**** TASK INPUTS ****
(** The receipt that resumes a promise without data. *)
Definition resume_receipt (entry : PromiseYieldTimeout) (index : Z) : Receipt :=
  mkReceipt (yt_account_id entry) (yt_account_id entry)
    (create_hash_index (yt_data_id entry) (block_height ap) index)
    (RPromiseResume (mkDataReceipt (yt_data_id entry) None)).

Definition has_yield_receipt (s : State) (entry : PromiseYieldTimeout) : bool :=
  bool_decide (is_Some (rc_yield_receipts (st_receipts s) !! (yt_account_id entry, yt_data_id entry))).

Definition remove_timeout (s : State) (index : Z) : State :=
  let q := rc_timeouts (st_receipts s) in
  with_timeouts s (mkTrieQueue (delete index (q_items q)) (q_indices q)).

(** One timeout that has expired. *)
Definition expire (t : Timeouts) (entry : PromiseYieldTimeout) : result Timeouts RuntimeError :=
  let? (sink, new_receipt_index) :=
    if has_yield_receipt (to_state t) entry then
      let? sink := forward_or_buffer_receipt (config ap) layout
                     (resume_receipt entry (to_new_receipt_index t)) (to_sink t) in
      Ok (sink, to_new_receipt_index t + 1)
    else Ok (to_sink t, to_new_receipt_index t) in
  Ok (mkTimeouts (remove_timeout (to_state t) (to_first_index t)) sink (to_first_index t + 1)
        new_receipt_index (to_processed t ++ [entry])).

(** The fuel is the number of indices. *)
Fixpoint resolve_timeouts (fuel : nat) (compute_limit compute : Z) (step : nat) (next_available_index : Z)
    (t : Timeouts) : result Timeouts RuntimeError :=
  if next_available_index <=? to_first_index t then Ok t
  else
    match fuel with
    | O => Panic
    | S fuel =>
        if (compute_limit <=? compute) || limit step (length (to_processed t)) then Ok t
        else
          let? entry := ok_or (q_items (rc_timeouts (st_receipts (to_state t))) !! to_first_index t)
                          (timeout_missing (to_first_index t)) in
          if block_height ap <? yt_expires_at entry then Ok t
          else
            let? t := expire t entry in
            resolve_timeouts fuel compute_limit compute step next_available_index t
    end.

Definition resolve_promise_yield_timeouts (compute_limit : Z) (ps : ProcessingState)
    : result Timeouts RuntimeError :=
  let s := su_current (ps_update ps) in
  let i := q_indices (rc_timeouts (st_receipts s)) in
  resolve_timeouts (Z.to_nat (next_available_index i - first_index i)) compute_limit
    (ps_total_compute ps) (ps_step ps) (next_available_index i)
    (mkTimeouts s (ps_sink ps) (first_index i) 0 []).

(* ------------------------------------------------------------------ *)
(** ** All receipts *)

Definition process_receipts (incoming : list Receipt) (ps : ProcessingState)
    : result (ProcessingState * Timeouts) RuntimeError :=
  let compute_limit := default u64_max (gas_limit ap) in
  let? ps := process_local_receipts compute_limit ps in
  let? ps := process_delayed_receipts compute_limit ps in
  let? ps := process_incoming_receipts compute_limit incoming (ps_next ps) in
  let? t := resolve_promise_yield_timeouts compute_limit ps in
  Ok (ps_effects ps (su_put (ps_update ps) (to_state t)) (to_sink t) (ps_instant ps) (ps_proposals ps)
        (ps_stats ps), t).
End processing.
(* ------------------------------------------------------------------ *)
(** ** Taking the inputs of a receipt that runs *)

Lemma collect_spec id ids : forall s,
  NoDup ids -> (forall d, d ∈ ids -> rc_received_data (st_receipts s) !! (id, d) <> None) ->
  exists s0, collect_input_data s id ids
             = Ok (s0, map (fun d => default None (rc_received_data (st_receipts s) !! (id, d))) ids)
    /\ rc_postponed_receipt_ids (st_receipts s0) = rc_postponed_receipt_ids (st_receipts s)
    /\ rc_pending_data_counts (st_receipts s0) = rc_pending_data_counts (st_receipts s)
    /\ rc_postponed_receipts (st_receipts s0) = rc_postponed_receipts (st_receipts s)
    /\ forall i x, rc_received_data (st_receipts s0) !! (i, x)
       = if decide (i = id /\ x ∈ ids) then None else rc_received_data (st_receipts s) !! (i, x).
Proof.
  induction ids as [|d ids IH]; intros s Hn Hall; cbn [collect_input_data map].
  { exists s. split_and!; try done. intros i x. rewrite decide_False; [done|]. intros [_ Hx]. by apply elem_of_nil in Hx. }
  apply NoDup_cons in Hn as [Hd Hn]. pose proof (Hall d ltac:(by left)) as Hv.
  destruct (rc_received_data (st_receipts s) !! (id, d)) as [v|] eqn:E; [|done]. cbn [ok_or rbind default].
  set (s1 := with_received_data s _).
  assert (forall x, x ∈ ids -> rc_received_data (st_receipts s1) !! (id, x)
    = rc_received_data (st_receipts s) !! (id, x)) as Es1.
  { intros x Hx. unfold s1. simpl. apply lookup_delete_ne. by intros [= <-]. }
  destruct (IH s1 Hn) as (s0 & E0 & E1 & E2 & E3 & E4).
  { intros x Hx. rewrite Es1 by done. apply Hall. by right. }
  exists s0. rewrite E0. cbn [rbind]. split_and!; [|done|done|done|].
  - do 3 f_equal. apply list_fmap_ext. intros i x Hx. apply list_elem_of_lookup_2 in Hx. by rewrite Es1.
  - intros i x. rewrite E4. case_decide as Hx.
    + rewrite decide_True; [done|]. destruct Hx. split; [done|by right].
    + unfold s1. simpl. destruct (decide ((id, d) = (i, x))) as [[= <- <-]|Hne].
      * rewrite lookup_delete_eq, decide_True; [done|]. split; [done|by left].
      * rewrite lookup_delete_ne by done. rewrite decide_False; [done|].
        intros [-> [->|Hx']%elem_of_cons]; [done|tauto].
Qed.

(** The inputs of [r] have arrived, and no waiting receipt shares them. *)
Definition can_run (w : Waiting) (r : Receipt) : Prop :=
  NoDup (inputs r) /\ missing (w_data w) r = []
  /\ forall rid r' d, w_receipts w !! (r_receiver_id r, rid) = Some r' -> d ∈ inputs r -> d ∉ inputs r'.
****
Among the lines above, find those carrying the word "right" and copy them out.

→ **EXPECTED ANSWER**
  { intros x Hx. rewrite Es1 by done. apply Hall. by right. }
    + rewrite decide_True; [done|]. destruct Hx. split; [done|by right].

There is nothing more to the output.